Intervention de Emmanuel Blanchard

Réunion du mercredi 14 octobre 2020 à 15h00
Commission d'enquête relative à l'état des lieux, la déontologie, les pratiques et les doctrines de maintien de l'ordre

Emmanuel Blanchard, maître de conférences au département de science politique de l'Université de Versailles-Saint-Quentin et à Sciences Po Saint-Germain-en-Laye :

Je vous remercie de votre intervention à double titre : d'une part, cela me permet de préciser mes propos qui auraient pu être mal compris ; d'autre part, parce que la question que vous dites poser en sociologue est très intéressante sociologiquement mais assez insoluble – je vais y revenir.

Contrairement à ce qui est indiqué en introduction du SNMO, il est compliqué de postuler a priori que les manifestants actuels seraient plus violents que ceux d'autrefois, « autrefois » renvoyant à des périodes très différentes. Qu'il y ait des violences, des violences extrêmes, des phénomènes émeutiers, bien sûr, et l'on peut trouver des moments paroxystiques de violence à chacune des époques. Nous pourrions citer les manifestations de 1934 ou la manifestation contre le général Ridgway en 1952.

J'ai constaté qu'une partie des manifestants est aujourd'hui équipée de façon relativement spectaculaire, qu'il s'agisse de leurs attributs de manifestant ou de leur manière de se protéger. Ils ne viennent pas manifester habillés comme ils le sont tous les jours. Ils viennent équipés. Ce sont avant tout des équipements défensifs alors que dans les manifestations qui avaient lieu jusqu'aux années 80, les manifestants étaient équipés de matériels offensifs. Je n'ai pas justifié leur attitude dans mes propos, je n'ai pas porté un point de vue légal sur la question, je me suis contenté d'observer.
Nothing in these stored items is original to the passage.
(* ===== verification/DeviceServer.v ===== *)
(** The server built for the character device: the connection threads of
    [SocketServer], interleaved, with the calls of [DeviceStream] made of the driver
    itself. Its runs are runs of the server on the abstract device. *)

From S2P Require Import Prelude CMem CString LogSpec Kernel.
From S2P Require CharDriver.
From S2P Require Import CharDriverRel CharDriverSystem CharDriverProps CharDriverSeek.
From S2P Require Import SocketThread SocketThreadSpec SocketServer SocketServerProps SeekRequest DeviceStream.

(** ** The system *)

(** The threads, their mutex and the driver, with the stream each thread has open. *)
Record dserver : Type := mk_dserver {
  d_srv : server driver;
  d_streams : gmap nat stream;
}.

Definition with_file {F G} (g : G) (s : server F) : server G :=
  mk_server g (srv_data_count s) (mutexLock s) (threads s).

(** The thread has not come to the file yet. *)
Definition before_file (ths : gmap nat thread) (t : nat) : Prop :=
  match ths !! t with
  | Some th => t_phase th = Receiving \/ t_phase th = Locking
  | None => True
  end.

Section Server.
Context (mem : Z -> bool) (bufsiz room : Z).

(** Up to the lock a thread does what it does for any file. With the mutex held it
    stores its packet, which with what is pending in the device is to fit the memory
    a kernel gives, and which stdio cuts into blocks that end no command early; then it sends the device back byte by
    byte. Each step under a kernel behaviour of its own. *)
Inductive dserver_step : dserver -> nat -> dserver -> Prop :=
| dstep_local s str t s' :
    before_file (threads s) t -> server_step mem (with_file empty_log s) t s' ->
    dserver_step (mk_dserver s str) t (mk_dserver (with_file (dataFile s) s') str)
| dstep_store k blocks drv drv' n m ths str t th st :
    KernelWilling k room -> ths !! t = Some th -> t_phase th = Locked ->
    packet_cut blocks (outputBuffer (t_recv th)) ->
    CharDriver.tmp_size (CharDriver.aesd_device drv) + packet_length (outputBuffer (t_recv th))
      <= room ->
    device_store blocks k drv (outputBuffer (t_recv th)) = Ret (drv', st) ->
    dserver_step (mk_dserver (mk_server drv n m ths) str) t
      (mk_dserver (put t (at_phase (Sending (stream_pos st)) th) (mk_server drv' n m ths))
         (<[t := st]> str))
| dstep_send k s str t th pos st st' c :
    KernelWilling k room -> threads s !! t = Some th -> t_phase th = Sending pos ->
    str !! t = Some st -> stream_getc bufsiz k (dataFile s) st = Ret (Some c, st') ->
    dserver_step (mk_dserver s str) t
      (mk_dserver (put t (mk_thread (Sending (stream_pos st')) (t_recv th) (t_sent th ++ [c])) s)
         (<[t := st']> str))
| dstep_finish k drv n m ths str t th pos st st' :
    KernelWilling k room -> ths !! t = Some th -> t_phase th = Sending pos ->
    str !! t = Some st -> stream_getc bufsiz k drv st = Ret (None, st') ->
    dserver_step (mk_dserver (mk_server drv n m ths) str) t
      (mk_dserver (put t (at_phase Finished th) (mk_server drv n None ths)) (delete t str)).

Definition dserver_init (drv : driver) : dserver := mk_dserver (mk_server drv 0 None ∅) ∅.

(** ** The simulation *)

(** The device stands for the log; the rest is the same; every thread that sends has
    its stream where the abstract thread is. *)
Record drel (d : dserver) (a : server log) : Prop := {
  dr_dev : idle_rel (dataFile (d_srv d)) (dataFile a);
  dr_same : with_file (dataFile a) (d_srv d) = a;
  dr_streams : forall t th pos, threads a !! t = Some th -> t_phase th = Sending pos ->
    exists st, d_streams d !! t = Some st /\ stream_rel (dataFile a) st pos;
}.

(** A step before the file is the same for every file. *)
Lemma local_step_file {F G} `{!DataFile F, !DataFile G} (f : F) (g : G) n m ths t s' :
  before_file ths t -> server_step mem (mk_server f n m ths) t s' ->
  server_step mem (mk_server g n m ths) t (with_file g s').
Proof.
  intros Hb Hstep. remember (mk_server f n m ths) as s eqn:Es. unfold before_file in Hb.
  destruct Hstep as [s t st Hnone Hi | f0 n0 m0 ths0 t th a turn n' st Hth Hp Ha Hc Hr Hturn
    | s t th Hth Hp Hc | f0 n0 ths0 t th Hth Hp | f0 n0 m0 ths0 t th f' pos Hth Hp _
    | s t th pos c Hth Hp _ | f0 n0 m0 ths0 t th pos Hth Hp _]; try (injection Es as -> -> -> ->);
    try (injection Es as -> -> <- ->); subst; cbn in *.
  - exact (step_create mem (mk_server g n m ths) t st Hnone Hi).
  - exact (step_recv mem g n m ths t th a turn n' st Hth Hp Ha Hc Hr Hturn).
  - exact (step_received mem (mk_server g n m ths) t th Hth Hp Hc).
  - exact (step_lock mem g n ths t th Hth Hp).
  - rewrite Hth, Hp in Hb. by destruct Hb.
  - rewrite Hth, Hp in Hb. by destruct Hb.
  - rewrite Hth, Hp in Hb. by destruct Hb.
Qed.

(** It makes no thread start sending. *)
Lemma local_step_sending {F} `{!DataFile F} (s : server F) t s' t0 th0 pos :
  before_file (threads s) t -> server_step mem s t s' -> threads s' !! t0 = Some th0 ->
  t_phase th0 = Sending pos -> threads s !! t0 = Some th0.
Proof.
  intros Hb Hstep. unfold before_file in Hb.
  destruct Hstep as [[f n m ths] t st Hnone Hi | f n m ths t th a turn n' st Hth Hp _ _ _ Hturn
    | [f n m ths] t th Hth Hp _ | f n ths t th Hth Hp | f n m ths t th f' pos0 Hth Hp _
    | [f n m ths] t th pos0 c Hth Hp _ | f n m ths t th pos0 Hth Hp _]; cbn in *.
  5-7: rewrite Hth, Hp in Hb; by destruct Hb.
  all: intros [[<- <-] | [Hne H]]%lookup_insert_Some; [| done]; cbn; try discriminate.
  by destruct Hturn as [-> | ->].
Qed.

(** A packet the driver takes is one the abstract file takes. *)
Lemma device_store_inv blocks k `{!KernelWilling k room} s l out r :
  idle_rel s l -> device_store blocks k s out = Ret r ->
  (exists l' pos, store_request l true out = Ret (l', pos)) /\ ~ asks_command_ten out.
Proof.
  intros [Hrel Hfree] H. split.
  - unfold device_store in H. unfold store_request. destruct out as [out|]; [| done].
    destruct (strncmp_eq out ioctl_string (length ioctl_string)) as [b | |];
      cbn [mbind outcome_bind] in *; [| done..].
    destruct b; destruct (c_string out) as [cs | |]; cbn [mbind outcome_bind] in *; try done.
    + unfold seek_params in H. destruct (sscanf_d_d ioctl_string _ cs) as [[[w|] [off|]] | |];
        cbn in H |- *; try done. by do 2 eexists.
    + by do 2 eexists.
  - intros (o & cs & off & -> & E1 & E2 & E3). unfold device_store in H.
    rewrite E1 in H. cbn [mbind outcome_bind] in H. rewrite E2 in H. cbn [mbind outcome_bind] in H.
    rewrite E3 in H. cbn [mbind outcome_bind] in H.
    change (AESDCHAR_IOCSEEKTO (k_IOWR k)) with (CharDriver.AESDCHAR_IOCSEEKTO k) in H.
    pose proof (decode_encode (mk_seekto 10 off) [] (seek_params_ok _ _ E3)) as Hdec.
    rewrite app_nil_r in Hdec.
    rewrite (aesd_ioctl_past_end k s l (st_file stream_open) Hrel eq_refl _ _
      (copy_request room k _) Hfree willing_lock) in H by (by rewrite Hdec).
    done.
Qed.

Lemma tmp_size_pending s l :
  idle_rel s l -> CharDriver.tmp_size (CharDriver.aesd_device s) = Z.of_nat (length (pending l)).
Proof. intros [Hrel Hfree]. apply (pend_size _ _ _ (dev_pending _ _ Hrel Hfree)). Qed.

(** Another thread's stream when one thread's entry changes. *)
Lemma streams_other (str : gmap nat stream) t st (ths : gmap nat thread) th' l :
  (forall t0 th pos, ths !! t0 = Some th -> t_phase th = Sending pos ->
     exists st, str !! t0 = Some st /\ stream_rel l st pos) ->
  (forall pos, t_phase th' = Sending pos -> stream_rel l st pos) ->
  forall t0 th pos, <[t := th']> ths !! t0 = Some th -> t_phase th = Sending pos ->
    exists st0, <[t := st]> str !! t0 = Some st0 /\ stream_rel l st0 pos.
Proof.
  intros Hall Hth t0 th pos [[<- <-] | [Hne H]]%lookup_insert_Some Hp.
  - exists st. rewrite lookup_insert_eq. auto.
  - rewrite lookup_insert_ne by done. by eapply Hall.
Qed.

Context (Hbuf : 0 < bufsiz <= MAX_RW_COUNT) (Hmax : room <= MAX_RW_COUNT).

Lemma sim_store k blocks drv drv' n m ths str t th st a f0 cs `{!KernelWilling k room} :
  drel (mk_dserver (mk_server drv n m ths) str) a -> server_inv f0 cs a ->
  ths !! t = Some th -> t_phase th = Locked ->
  packet_cut blocks (outputBuffer (t_recv th)) ->
  CharDriver.tmp_size (CharDriver.aesd_device drv) + packet_length (outputBuffer (t_recv th))
    <= room ->
  device_store blocks k drv (outputBuffer (t_recv th)) = Ret (drv', st) ->
  exists a', server_step mem a t a' /\
    drel (mk_dserver (put t (at_phase (Sending (stream_pos st)) th) (mk_server drv' n m ths))
            (<[t := st]> str)) a'.
Proof using Hbuf Hmax.
  intros [Hdev Hsame Hstr] Hinv Hth Hp Hcut Hroom Hst. destruct a as [l n' m' ths'].
  unfold with_file in Hsame. cbn in *. injection Hsame as <- <- <-.
  destruct (device_store_inv blocks k drv l _ _ Hdev Hst) as [(l' & pos & Hl') Hten].
  rewrite (tmp_size_pending _ _ Hdev) in Hroom.
  destruct (device_store_spec bufsiz room blocks k Hbuf Hmax drv l _ l' pos Hdev Hcut Hroom Hl' Hten)
    as (s1 & st1 & E & Hdev' & Hst'). rewrite Hst in E. injection E as <- <-.
  rewrite (str_pos _ _ _ Hst') in *.
  eexists. split; [exact (step_store mem l n m ths t th l' pos Hth Hp Hl') |].
  split; cbn; [done | done |].
  intros t0 th0 pos0 [[<- <-] | [Hne H]]%lookup_insert_Some Hp0.
  - exists st. rewrite lookup_insert_eq. split; [done |]. cbn in Hp0. by injection Hp0 as <-.
  - exfalso. pose proof (inv_threads _ _ _ Hinv) as Hall. cbn in Hall.
    pose proof (proj1 (in_section_owner _ _ _ _ _ _ (Hall t th Hth)) (or_introl Hp)) as H1.
    pose proof (proj1 (in_section_owner _ _ _ _ _ _ (Hall t0 th0 H))
                  (or_intror (ex_intro _ pos0 Hp0))) as H2. congruence.
Qed.

Lemma dserver_simulation d t d' a f0 cs :
  dserver_step d t d' -> drel d a -> server_inv f0 cs a ->
  exists a', server_step mem a t a' /\ drel d' a'.
Proof using Hbuf Hmax.
  intros Hstep Hrel Hinv.
  destruct Hstep as [s str t s' Hb Hs | k blocks drv drv' n m ths str t th st Hk Hth Hp Hcut Hroom Hst
    | k s str t th pos st st' c Hk Hth Hp Hst Hget | k drv n m ths str t th pos st st' Hk Hth Hp Hst Hget].
  - destruct Hrel as [Hdev Hsame Hstr]. cbn in *. destruct a as [l n m ths]. destruct s as [drv n0 m0 ths0].
    unfold with_file in Hsame, Hs. cbn in *. injection Hsame as -> -> ->.
    exists (with_file l s'). split; [by eapply local_step_file |]. split; cbn; [done | done |].
    intros t0 th0 pos Ht0 Hp. apply (Hstr t0 th0 pos); [| done].
    exact (local_step_sending (mk_server empty_log n m ths) t s' t0 th0 pos Hb Hs Ht0 Hp).
  - by eapply sim_store.
  - destruct Hrel as [Hdev Hsame Hstr]. destruct s as [drv n m ths]. destruct a as [l n0 m0 ths0].
    unfold with_file in Hsame. cbn in *. injection Hsame as <- <- <-.
    destruct (Hstr t th pos Hth Hp) as (st0 & E & Hst0). rewrite Hst in E. injection E as <-.
    destruct (stream_getc_spec bufsiz room k Hbuf drv l st pos (proj1 Hdev) Hst0) as (st1 & E & Hnext).
    rewrite Hget in E. injection E as Hc <-. rewrite <- Hc in Hnext.
    specialize (Hnext ltac:(by eexists)). pose proof (str_pos _ _ _ Hnext) as Hpos.
    eexists. split; [exact (step_send mem (mk_server l n m ths) t th pos c Hth Hp (eq_sym Hc)) |].
    rewrite Hpos. split; cbn; [done | done |]. apply streams_other; [done |].
    intros pos0 [= <-]. done.
  - destruct Hrel as [Hdev Hsame Hstr]. destruct a as [l n0 m0 ths0].
    unfold with_file in Hsame. cbn in *. injection Hsame as <- <- <-.
    destruct (Hstr t th pos Hth Hp) as (st0 & E & Hst0). rewrite Hst in E. injection E as <-.
    destruct (stream_getc_spec bufsiz room k Hbuf drv l st pos (proj1 Hdev) Hst0) as (st1 & E & _).
    rewrite Hget in E. injection E as Hc <-.
    eexists. split; [exact (step_finish mem l n m ths t th pos Hth Hp (eq_sym Hc)) |].
    split; cbn; [done | done |].
    intros t0 th0 pos0 [[<- <-] | [Hne H]]%lookup_insert_Some Hp0; [done |].
    rewrite lookup_delete_ne by done. by eapply Hstr.
Qed.

Lemma dserver_run_simulation f0 d ts d' a :
  run dserver_step d ts d' -> drel d a -> (exists cs, server_inv f0 cs a) ->
  exists a', run (server_step mem) a ts a' /\ drel d' a'.
Proof using Hbuf Hmax.
  intros Hrun. revert a. induction Hrun as [d | d t d1 ts d2 Hstep _ IH]; intros a Hrel [cs Hinv].
  - exists a. split; [constructor | done].
  - destruct (dserver_simulation _ _ _ _ _ _ Hstep Hrel Hinv) as (a1 & Ha & Hrel1).
    destruct (IH a1 Hrel1) as (a2 & Hrun & Hrel2).
    { by eapply server_step_inv. }
    exists a2. split; [by eapply run_cons | done].
Qed.
End Server.

Lemma dserver_init_rel drv l : idle_rel drv l -> drel (dserver_init drv) (server_init l).
Proof. intros H. split; [exact H | done | by intros t th pos]. Qed.

(** The module just loaded. *)
Lemma init_idle k s0 s : CharDriver.aesd_init_module k s0 = (0, s) -> idle_rel s empty_log.
Proof.
  intros H. split; [exact (wr_dev _ _ (init_world_rel k s0 s H)) |].
  unfold CharDriver.aesd_init_module in H. destruct (k_alloc_chrdev_region k _) as [res dev].
  destruct (Z.ltb_spec res 0); [injection H as ->; lia |].
  cbn in H. by destruct (negb _); injection H as _ <-.
Qed.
Le débat visant à déterminer qui est le plus violent entre le Gilet jaune de 2019, le sidérurgiste de 1979, le viticulteur de 1976, le communiste de 1952 ou le manifestant d'extrême droite de 1934 est quasiment insoluble. Du point de vue matériel, monsieur Gouttefarde, vous étiez sur une piste extrêmement intéressante, mais elle devient une impasse dans la mesure où les biens ne sont plus assurés de la même façon. Nous ne pouvons pas trouver la réponse dans les polices d'assurance, puisqu'on a connu une élévation du taux d'assurance des biens ; en outre, la façon dont nous défendons nos biens aujourd'hui est de les assurer et de réclamer leur remboursement en cas de dommage, ce qui n'était pas le cas à d'autres époques.

La question des violences physiques est également très compliquée à mesurer. Même si nous sortons d'épisodes extrêmement douloureux pour les forces de l'ordre, nous ne mesurons pas d'élévation tendancielle d'atteinte à l'intégrité physique grave des policiers et des gendarmes dans notre pays. C'est difficile à dire quand la police est en deuil et a subi ce que je considère comme des outrages extrêmes, mais il convient de le rappeler, ce qui ne revient pas pour autant à justifier les comportements qui conduisent à ces atteintes graves quand bien même seraient-elles relativement rares.

Les sociologues posent une question, à laquelle je ne répondrai pas : la violence progresse-t-elle ou notre sensibilité à la violence évolue-t-elle en raison même du régime des images, qui lui-même change ? Les images de 1934, quand il y en a – elles sont rares – sont des images fixes, ce ne sont pas des images filmées et ne sont pas des images en temps réel. Un ensemble de facteurs a évolué. In fine, la façon d'analyser de la représentation parlementaire et de la société en général détermine si la violence est tolérable.

Un problème grave tient à la distorsion entre les analyses de fractions croissantes de la société. Voilà dix ans, les personnes qui mettaient en cause les violences policières appartenaient à des champs très circonscrits et très honorables – il ne s'agit pas de considérer qu'ils ne le sont pas – de l'espace politique.

Avant d'aller manifester, des personnes, parce qu'elles partageaient le quotidien des membres des forces de l'ordre ou par positionnement politique, étaient en faveur des forces de l'ordre ; elles se sont retournées ensuite, tenant des discours bien plus « radicaux » – j'utilise le terme parce qu'il est très souvent utilisé – que ceux des personnes qui, depuis des années, tenaient un discours critique des forces de l'ordre. C'est cela qui est problématique. Nous touchons là à des questions de représentations. Si les représentations entre les forces de l'ordre et des fractions de plus en plus larges de la société se creusent, il arrivera un moment où il sera compliqué que le maintien de l'ordre soit la coproduction de l'ordre que j'ai évoquée précédemment.